● INSTRUCTIONS FOR THE TASK
Could you reproduce the lines below from the one with "#[local] Program Instance" through the one with "Lemma tun_device_creds name"? Keep both ends and add nothing.
WORKING DATA START
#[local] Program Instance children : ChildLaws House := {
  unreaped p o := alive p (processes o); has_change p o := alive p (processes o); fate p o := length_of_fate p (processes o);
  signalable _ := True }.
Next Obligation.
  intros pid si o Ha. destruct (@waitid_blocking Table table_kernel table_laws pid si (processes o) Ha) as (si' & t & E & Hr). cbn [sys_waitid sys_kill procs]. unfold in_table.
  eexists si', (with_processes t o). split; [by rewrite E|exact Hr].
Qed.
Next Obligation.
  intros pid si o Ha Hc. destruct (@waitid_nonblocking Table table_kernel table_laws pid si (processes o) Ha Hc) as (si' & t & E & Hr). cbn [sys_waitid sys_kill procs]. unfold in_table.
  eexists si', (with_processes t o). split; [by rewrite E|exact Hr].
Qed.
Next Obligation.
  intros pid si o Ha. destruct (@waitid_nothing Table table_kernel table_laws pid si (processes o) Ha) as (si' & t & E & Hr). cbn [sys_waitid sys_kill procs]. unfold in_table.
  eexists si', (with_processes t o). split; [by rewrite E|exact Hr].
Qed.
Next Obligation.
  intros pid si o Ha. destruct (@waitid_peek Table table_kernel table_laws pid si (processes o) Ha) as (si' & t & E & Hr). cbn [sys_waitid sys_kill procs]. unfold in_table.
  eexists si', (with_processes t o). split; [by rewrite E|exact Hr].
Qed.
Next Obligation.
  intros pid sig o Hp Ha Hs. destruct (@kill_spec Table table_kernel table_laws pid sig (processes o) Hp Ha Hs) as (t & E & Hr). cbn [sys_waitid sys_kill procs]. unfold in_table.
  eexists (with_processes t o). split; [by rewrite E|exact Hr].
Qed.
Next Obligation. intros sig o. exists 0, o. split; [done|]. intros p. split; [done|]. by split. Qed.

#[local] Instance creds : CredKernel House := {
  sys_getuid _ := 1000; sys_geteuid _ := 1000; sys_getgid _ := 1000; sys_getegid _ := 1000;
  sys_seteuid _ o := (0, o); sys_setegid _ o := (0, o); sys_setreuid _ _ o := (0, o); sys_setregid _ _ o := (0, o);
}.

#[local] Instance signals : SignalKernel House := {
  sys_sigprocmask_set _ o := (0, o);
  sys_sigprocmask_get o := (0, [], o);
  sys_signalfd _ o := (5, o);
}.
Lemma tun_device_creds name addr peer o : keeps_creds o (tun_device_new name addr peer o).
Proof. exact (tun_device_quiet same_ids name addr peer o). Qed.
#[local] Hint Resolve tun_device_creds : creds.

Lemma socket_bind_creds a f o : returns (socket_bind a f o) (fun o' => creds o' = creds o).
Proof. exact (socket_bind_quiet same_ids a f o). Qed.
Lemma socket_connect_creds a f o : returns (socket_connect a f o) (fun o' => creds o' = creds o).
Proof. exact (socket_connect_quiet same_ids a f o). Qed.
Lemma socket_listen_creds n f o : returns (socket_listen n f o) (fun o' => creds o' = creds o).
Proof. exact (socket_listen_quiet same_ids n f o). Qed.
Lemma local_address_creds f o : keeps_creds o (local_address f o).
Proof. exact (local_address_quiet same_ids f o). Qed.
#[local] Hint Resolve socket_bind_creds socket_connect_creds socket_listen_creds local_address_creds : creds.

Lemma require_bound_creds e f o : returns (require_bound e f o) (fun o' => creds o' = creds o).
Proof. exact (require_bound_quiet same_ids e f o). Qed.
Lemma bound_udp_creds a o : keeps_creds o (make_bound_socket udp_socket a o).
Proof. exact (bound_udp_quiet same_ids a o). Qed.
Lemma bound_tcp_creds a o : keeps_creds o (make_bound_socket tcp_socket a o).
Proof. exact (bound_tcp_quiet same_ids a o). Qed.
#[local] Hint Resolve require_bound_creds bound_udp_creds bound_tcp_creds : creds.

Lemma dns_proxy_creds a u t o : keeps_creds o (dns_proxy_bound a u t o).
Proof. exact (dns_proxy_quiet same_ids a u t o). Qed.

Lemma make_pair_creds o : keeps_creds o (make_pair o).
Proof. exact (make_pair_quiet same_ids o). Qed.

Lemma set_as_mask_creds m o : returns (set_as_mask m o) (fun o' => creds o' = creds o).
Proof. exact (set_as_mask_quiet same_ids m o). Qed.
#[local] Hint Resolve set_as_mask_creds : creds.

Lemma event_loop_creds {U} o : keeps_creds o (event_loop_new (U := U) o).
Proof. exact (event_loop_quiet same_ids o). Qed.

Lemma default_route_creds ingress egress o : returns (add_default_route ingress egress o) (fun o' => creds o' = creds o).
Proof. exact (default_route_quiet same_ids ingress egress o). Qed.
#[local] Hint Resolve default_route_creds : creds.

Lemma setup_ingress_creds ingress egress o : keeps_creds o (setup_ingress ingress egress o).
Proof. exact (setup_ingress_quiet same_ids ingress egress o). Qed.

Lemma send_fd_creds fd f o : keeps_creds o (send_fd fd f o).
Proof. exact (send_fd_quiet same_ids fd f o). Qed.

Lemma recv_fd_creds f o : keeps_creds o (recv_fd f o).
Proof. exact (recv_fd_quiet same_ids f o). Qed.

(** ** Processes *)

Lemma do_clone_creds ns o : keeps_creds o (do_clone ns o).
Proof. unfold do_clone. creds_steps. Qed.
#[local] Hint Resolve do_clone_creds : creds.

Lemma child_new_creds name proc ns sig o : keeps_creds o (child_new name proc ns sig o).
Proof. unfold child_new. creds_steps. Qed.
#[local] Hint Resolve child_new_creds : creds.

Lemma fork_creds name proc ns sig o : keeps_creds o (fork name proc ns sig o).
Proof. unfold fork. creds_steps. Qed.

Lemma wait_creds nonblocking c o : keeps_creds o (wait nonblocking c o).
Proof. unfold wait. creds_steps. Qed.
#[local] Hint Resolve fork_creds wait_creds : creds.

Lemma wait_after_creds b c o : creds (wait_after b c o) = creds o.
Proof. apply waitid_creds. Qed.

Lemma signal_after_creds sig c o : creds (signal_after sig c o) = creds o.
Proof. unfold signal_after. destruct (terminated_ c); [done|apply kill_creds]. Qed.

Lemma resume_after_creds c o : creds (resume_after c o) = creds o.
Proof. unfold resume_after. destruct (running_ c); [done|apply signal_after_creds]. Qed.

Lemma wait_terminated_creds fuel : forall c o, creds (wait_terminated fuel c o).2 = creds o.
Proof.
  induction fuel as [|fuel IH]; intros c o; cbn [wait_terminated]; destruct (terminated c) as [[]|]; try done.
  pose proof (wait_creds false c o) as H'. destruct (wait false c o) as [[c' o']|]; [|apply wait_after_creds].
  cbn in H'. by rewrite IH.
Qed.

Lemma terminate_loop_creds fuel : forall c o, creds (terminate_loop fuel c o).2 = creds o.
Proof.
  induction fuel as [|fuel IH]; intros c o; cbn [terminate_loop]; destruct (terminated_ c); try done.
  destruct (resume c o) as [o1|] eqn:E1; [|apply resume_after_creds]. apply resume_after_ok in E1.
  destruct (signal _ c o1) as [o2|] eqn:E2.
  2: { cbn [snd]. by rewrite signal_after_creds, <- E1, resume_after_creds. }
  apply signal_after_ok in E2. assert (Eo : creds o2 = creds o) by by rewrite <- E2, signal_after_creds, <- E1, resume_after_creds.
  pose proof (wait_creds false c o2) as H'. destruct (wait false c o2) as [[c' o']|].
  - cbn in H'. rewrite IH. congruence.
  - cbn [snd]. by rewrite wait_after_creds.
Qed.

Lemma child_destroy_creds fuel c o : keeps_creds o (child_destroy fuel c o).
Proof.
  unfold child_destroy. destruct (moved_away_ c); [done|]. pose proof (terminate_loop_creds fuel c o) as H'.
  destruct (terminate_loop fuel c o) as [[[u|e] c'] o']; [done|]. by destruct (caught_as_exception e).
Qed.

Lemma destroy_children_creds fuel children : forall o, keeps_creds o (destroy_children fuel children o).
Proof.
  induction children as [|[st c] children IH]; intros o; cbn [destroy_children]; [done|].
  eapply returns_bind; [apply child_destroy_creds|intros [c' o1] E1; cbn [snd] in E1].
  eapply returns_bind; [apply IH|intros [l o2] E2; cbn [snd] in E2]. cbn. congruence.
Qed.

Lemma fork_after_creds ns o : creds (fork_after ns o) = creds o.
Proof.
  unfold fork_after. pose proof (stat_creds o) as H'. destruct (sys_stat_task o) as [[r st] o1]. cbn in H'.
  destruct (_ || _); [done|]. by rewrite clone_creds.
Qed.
WORKING DATA END
WORKING DATA START
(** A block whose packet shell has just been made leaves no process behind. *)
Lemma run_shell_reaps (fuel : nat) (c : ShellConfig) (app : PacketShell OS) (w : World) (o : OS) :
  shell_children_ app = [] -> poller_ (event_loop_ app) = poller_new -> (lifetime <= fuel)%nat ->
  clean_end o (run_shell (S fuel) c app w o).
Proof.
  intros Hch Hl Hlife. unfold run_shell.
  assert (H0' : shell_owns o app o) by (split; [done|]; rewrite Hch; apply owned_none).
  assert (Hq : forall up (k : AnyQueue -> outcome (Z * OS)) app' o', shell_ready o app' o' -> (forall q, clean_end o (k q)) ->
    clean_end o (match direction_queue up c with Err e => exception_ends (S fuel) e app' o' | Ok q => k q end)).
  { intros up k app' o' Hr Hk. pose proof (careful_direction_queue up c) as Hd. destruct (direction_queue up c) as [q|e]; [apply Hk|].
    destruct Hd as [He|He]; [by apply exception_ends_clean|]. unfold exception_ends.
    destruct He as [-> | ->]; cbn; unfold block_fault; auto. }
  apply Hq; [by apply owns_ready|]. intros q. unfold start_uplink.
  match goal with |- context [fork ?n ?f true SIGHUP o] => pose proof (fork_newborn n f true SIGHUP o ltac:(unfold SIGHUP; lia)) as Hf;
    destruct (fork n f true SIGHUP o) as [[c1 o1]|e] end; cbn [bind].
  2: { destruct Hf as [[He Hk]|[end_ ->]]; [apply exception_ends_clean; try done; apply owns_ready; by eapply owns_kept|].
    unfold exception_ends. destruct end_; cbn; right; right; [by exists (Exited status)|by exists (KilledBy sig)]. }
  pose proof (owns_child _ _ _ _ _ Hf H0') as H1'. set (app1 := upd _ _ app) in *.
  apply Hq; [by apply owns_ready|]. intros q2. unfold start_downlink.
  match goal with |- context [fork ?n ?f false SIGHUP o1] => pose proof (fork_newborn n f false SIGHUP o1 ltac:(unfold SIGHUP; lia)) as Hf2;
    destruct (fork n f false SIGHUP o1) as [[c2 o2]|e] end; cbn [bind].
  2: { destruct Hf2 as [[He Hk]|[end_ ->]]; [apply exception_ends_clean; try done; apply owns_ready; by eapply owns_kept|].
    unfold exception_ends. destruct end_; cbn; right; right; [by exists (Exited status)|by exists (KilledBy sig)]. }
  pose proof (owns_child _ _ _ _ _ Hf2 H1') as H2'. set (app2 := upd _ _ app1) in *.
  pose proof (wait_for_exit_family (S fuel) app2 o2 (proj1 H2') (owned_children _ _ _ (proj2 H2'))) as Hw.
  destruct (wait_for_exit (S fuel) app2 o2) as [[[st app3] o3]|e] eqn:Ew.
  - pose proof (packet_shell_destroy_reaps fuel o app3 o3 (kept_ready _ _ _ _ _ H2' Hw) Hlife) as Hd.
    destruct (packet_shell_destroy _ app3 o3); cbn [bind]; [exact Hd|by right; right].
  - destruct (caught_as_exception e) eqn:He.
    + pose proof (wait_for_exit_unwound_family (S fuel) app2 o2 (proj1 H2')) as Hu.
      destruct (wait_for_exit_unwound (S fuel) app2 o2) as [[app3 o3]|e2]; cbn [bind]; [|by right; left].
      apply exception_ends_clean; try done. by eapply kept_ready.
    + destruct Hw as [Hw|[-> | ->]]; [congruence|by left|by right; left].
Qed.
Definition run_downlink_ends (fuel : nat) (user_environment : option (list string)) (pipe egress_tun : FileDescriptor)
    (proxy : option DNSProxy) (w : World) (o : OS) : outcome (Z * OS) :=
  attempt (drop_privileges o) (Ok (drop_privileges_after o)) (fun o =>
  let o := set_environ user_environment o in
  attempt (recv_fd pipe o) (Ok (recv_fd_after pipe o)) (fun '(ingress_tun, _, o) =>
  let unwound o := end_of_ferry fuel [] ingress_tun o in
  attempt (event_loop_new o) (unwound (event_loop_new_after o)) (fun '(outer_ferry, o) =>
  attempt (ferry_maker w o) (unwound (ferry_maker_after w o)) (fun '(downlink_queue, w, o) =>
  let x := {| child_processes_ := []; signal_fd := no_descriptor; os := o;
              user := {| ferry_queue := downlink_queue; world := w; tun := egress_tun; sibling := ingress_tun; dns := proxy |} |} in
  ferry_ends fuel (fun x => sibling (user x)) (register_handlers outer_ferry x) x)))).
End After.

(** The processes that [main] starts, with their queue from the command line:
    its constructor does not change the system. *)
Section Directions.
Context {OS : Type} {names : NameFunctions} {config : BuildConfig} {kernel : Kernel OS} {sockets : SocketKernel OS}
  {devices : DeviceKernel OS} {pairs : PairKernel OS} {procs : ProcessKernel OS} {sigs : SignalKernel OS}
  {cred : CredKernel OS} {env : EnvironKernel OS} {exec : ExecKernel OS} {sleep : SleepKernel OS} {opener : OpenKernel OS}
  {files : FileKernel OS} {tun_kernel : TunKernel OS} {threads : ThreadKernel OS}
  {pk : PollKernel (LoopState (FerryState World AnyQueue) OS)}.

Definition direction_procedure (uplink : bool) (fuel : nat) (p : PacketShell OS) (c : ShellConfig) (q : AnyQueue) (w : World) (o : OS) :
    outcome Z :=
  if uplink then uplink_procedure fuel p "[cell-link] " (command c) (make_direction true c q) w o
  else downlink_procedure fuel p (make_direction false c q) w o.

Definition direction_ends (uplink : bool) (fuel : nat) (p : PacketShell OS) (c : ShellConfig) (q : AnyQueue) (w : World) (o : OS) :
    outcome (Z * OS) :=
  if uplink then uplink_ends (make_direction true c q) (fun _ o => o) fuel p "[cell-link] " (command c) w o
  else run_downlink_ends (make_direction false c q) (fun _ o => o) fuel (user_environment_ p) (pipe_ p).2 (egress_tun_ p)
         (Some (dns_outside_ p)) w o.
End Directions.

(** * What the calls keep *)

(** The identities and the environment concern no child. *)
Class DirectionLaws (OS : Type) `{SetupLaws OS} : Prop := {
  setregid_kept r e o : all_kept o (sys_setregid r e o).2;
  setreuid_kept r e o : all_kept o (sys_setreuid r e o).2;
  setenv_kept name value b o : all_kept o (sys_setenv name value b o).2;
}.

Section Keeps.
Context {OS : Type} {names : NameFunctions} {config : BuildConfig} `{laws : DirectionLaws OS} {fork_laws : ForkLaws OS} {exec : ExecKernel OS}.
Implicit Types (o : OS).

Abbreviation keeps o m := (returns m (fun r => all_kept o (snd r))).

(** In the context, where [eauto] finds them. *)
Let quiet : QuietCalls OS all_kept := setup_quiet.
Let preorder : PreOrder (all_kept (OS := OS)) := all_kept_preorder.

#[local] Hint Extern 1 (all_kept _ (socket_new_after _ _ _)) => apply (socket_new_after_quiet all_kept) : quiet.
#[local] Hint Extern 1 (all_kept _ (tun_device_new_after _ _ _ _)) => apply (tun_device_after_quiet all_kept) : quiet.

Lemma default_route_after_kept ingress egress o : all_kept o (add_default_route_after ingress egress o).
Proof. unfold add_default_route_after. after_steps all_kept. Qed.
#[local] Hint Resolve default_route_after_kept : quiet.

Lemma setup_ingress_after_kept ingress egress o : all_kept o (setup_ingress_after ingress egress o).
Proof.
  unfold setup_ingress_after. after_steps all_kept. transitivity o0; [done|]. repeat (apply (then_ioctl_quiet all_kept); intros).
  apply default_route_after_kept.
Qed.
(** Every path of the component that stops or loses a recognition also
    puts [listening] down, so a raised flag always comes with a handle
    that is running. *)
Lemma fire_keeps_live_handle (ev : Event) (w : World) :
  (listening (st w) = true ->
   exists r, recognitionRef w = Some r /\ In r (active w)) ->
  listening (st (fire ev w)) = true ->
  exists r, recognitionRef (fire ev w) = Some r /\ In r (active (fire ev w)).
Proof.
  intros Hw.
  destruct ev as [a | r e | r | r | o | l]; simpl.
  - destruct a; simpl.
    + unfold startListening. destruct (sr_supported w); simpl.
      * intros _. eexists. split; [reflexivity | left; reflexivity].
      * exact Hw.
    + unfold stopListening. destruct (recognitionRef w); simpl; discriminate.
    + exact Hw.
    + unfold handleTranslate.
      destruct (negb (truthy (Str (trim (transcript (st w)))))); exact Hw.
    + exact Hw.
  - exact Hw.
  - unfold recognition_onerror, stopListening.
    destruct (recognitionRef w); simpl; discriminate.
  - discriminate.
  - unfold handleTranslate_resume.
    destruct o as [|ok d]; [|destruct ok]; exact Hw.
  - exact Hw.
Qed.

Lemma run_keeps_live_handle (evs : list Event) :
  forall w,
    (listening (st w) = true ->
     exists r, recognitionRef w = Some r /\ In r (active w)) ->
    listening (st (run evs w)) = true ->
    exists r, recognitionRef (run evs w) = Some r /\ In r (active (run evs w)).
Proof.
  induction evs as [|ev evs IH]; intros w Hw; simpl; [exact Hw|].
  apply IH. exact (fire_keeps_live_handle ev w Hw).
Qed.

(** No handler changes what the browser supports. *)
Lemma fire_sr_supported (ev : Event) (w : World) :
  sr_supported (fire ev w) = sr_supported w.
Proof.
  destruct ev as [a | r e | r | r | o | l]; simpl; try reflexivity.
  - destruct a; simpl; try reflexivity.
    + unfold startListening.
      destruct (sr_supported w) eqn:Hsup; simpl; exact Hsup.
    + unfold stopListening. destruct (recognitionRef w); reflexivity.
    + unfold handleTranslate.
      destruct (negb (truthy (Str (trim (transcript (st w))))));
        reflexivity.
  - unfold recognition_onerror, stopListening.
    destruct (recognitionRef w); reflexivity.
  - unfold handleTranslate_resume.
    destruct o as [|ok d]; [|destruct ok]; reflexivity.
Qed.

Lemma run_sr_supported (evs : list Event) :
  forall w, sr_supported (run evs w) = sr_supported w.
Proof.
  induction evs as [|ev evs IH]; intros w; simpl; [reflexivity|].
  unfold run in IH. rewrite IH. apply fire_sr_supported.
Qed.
WORKING DATA END
● OUTPUT
#[local] Program Instance children : ChildLaws House := {
  unreaped p o := alive p (processes o); has_change p o := alive p (processes o); fate p o := length_of_fate p (processes o);
  signalable _ := True }.
Next Obligation.
  intros pid si o Ha. destruct (@waitid_blocking Table table_kernel table_laws pid si (processes o) Ha) as (si' & t & E & Hr). cbn [sys_waitid sys_kill procs]. unfold in_table.
  eexists si', (with_processes t o). split; [by rewrite E|exact Hr].
Qed.
Next Obligation.
  intros pid si o Ha Hc. destruct (@waitid_nonblocking Table table_kernel table_laws pid si (processes o) Ha Hc) as (si' & t & E & Hr). cbn [sys_waitid sys_kill procs]. unfold in_table.
  eexists si', (with_processes t o). split; [by rewrite E|exact Hr].
Qed.
Next Obligation.
  intros pid si o Ha. destruct (@waitid_nothing Table table_kernel table_laws pid si (processes o) Ha) as (si' & t & E & Hr). cbn [sys_waitid sys_kill procs]. unfold in_table.
  eexists si', (with_processes t o). split; [by rewrite E|exact Hr].
Qed.
Next Obligation.
  intros pid si o Ha. destruct (@waitid_peek Table table_kernel table_laws pid si (processes o) Ha) as (si' & t & E & Hr). cbn [sys_waitid sys_kill procs]. unfold in_table.
  eexists si', (with_processes t o). split; [by rewrite E|exact Hr].
Qed.
Next Obligation.
  intros pid sig o Hp Ha Hs. destruct (@kill_spec Table table_kernel table_laws pid sig (processes o) Hp Ha Hs) as (t & E & Hr). cbn [sys_waitid sys_kill procs]. unfold in_table.
  eexists (with_processes t o). split; [by rewrite E|exact Hr].
Qed.
Next Obligation. intros sig o. exists 0, o. split; [done|]. intros p. split; [done|]. by split. Qed.

#[local] Instance creds : CredKernel House := {
  sys_getuid _ := 1000; sys_geteuid _ := 1000; sys_getgid _ := 1000; sys_getegid _ := 1000;
  sys_seteuid _ o := (0, o); sys_setegid _ o := (0, o); sys_setreuid _ _ o := (0, o); sys_setregid _ _ o := (0, o);
}.

#[local] Instance signals : SignalKernel House := {
  sys_sigprocmask_set _ o := (0, o);
  sys_sigprocmask_get o := (0, [], o);
  sys_signalfd _ o := (5, o);
}.
Lemma tun_device_creds name addr peer o : keeps_creds o (tun_device_new name addr peer o).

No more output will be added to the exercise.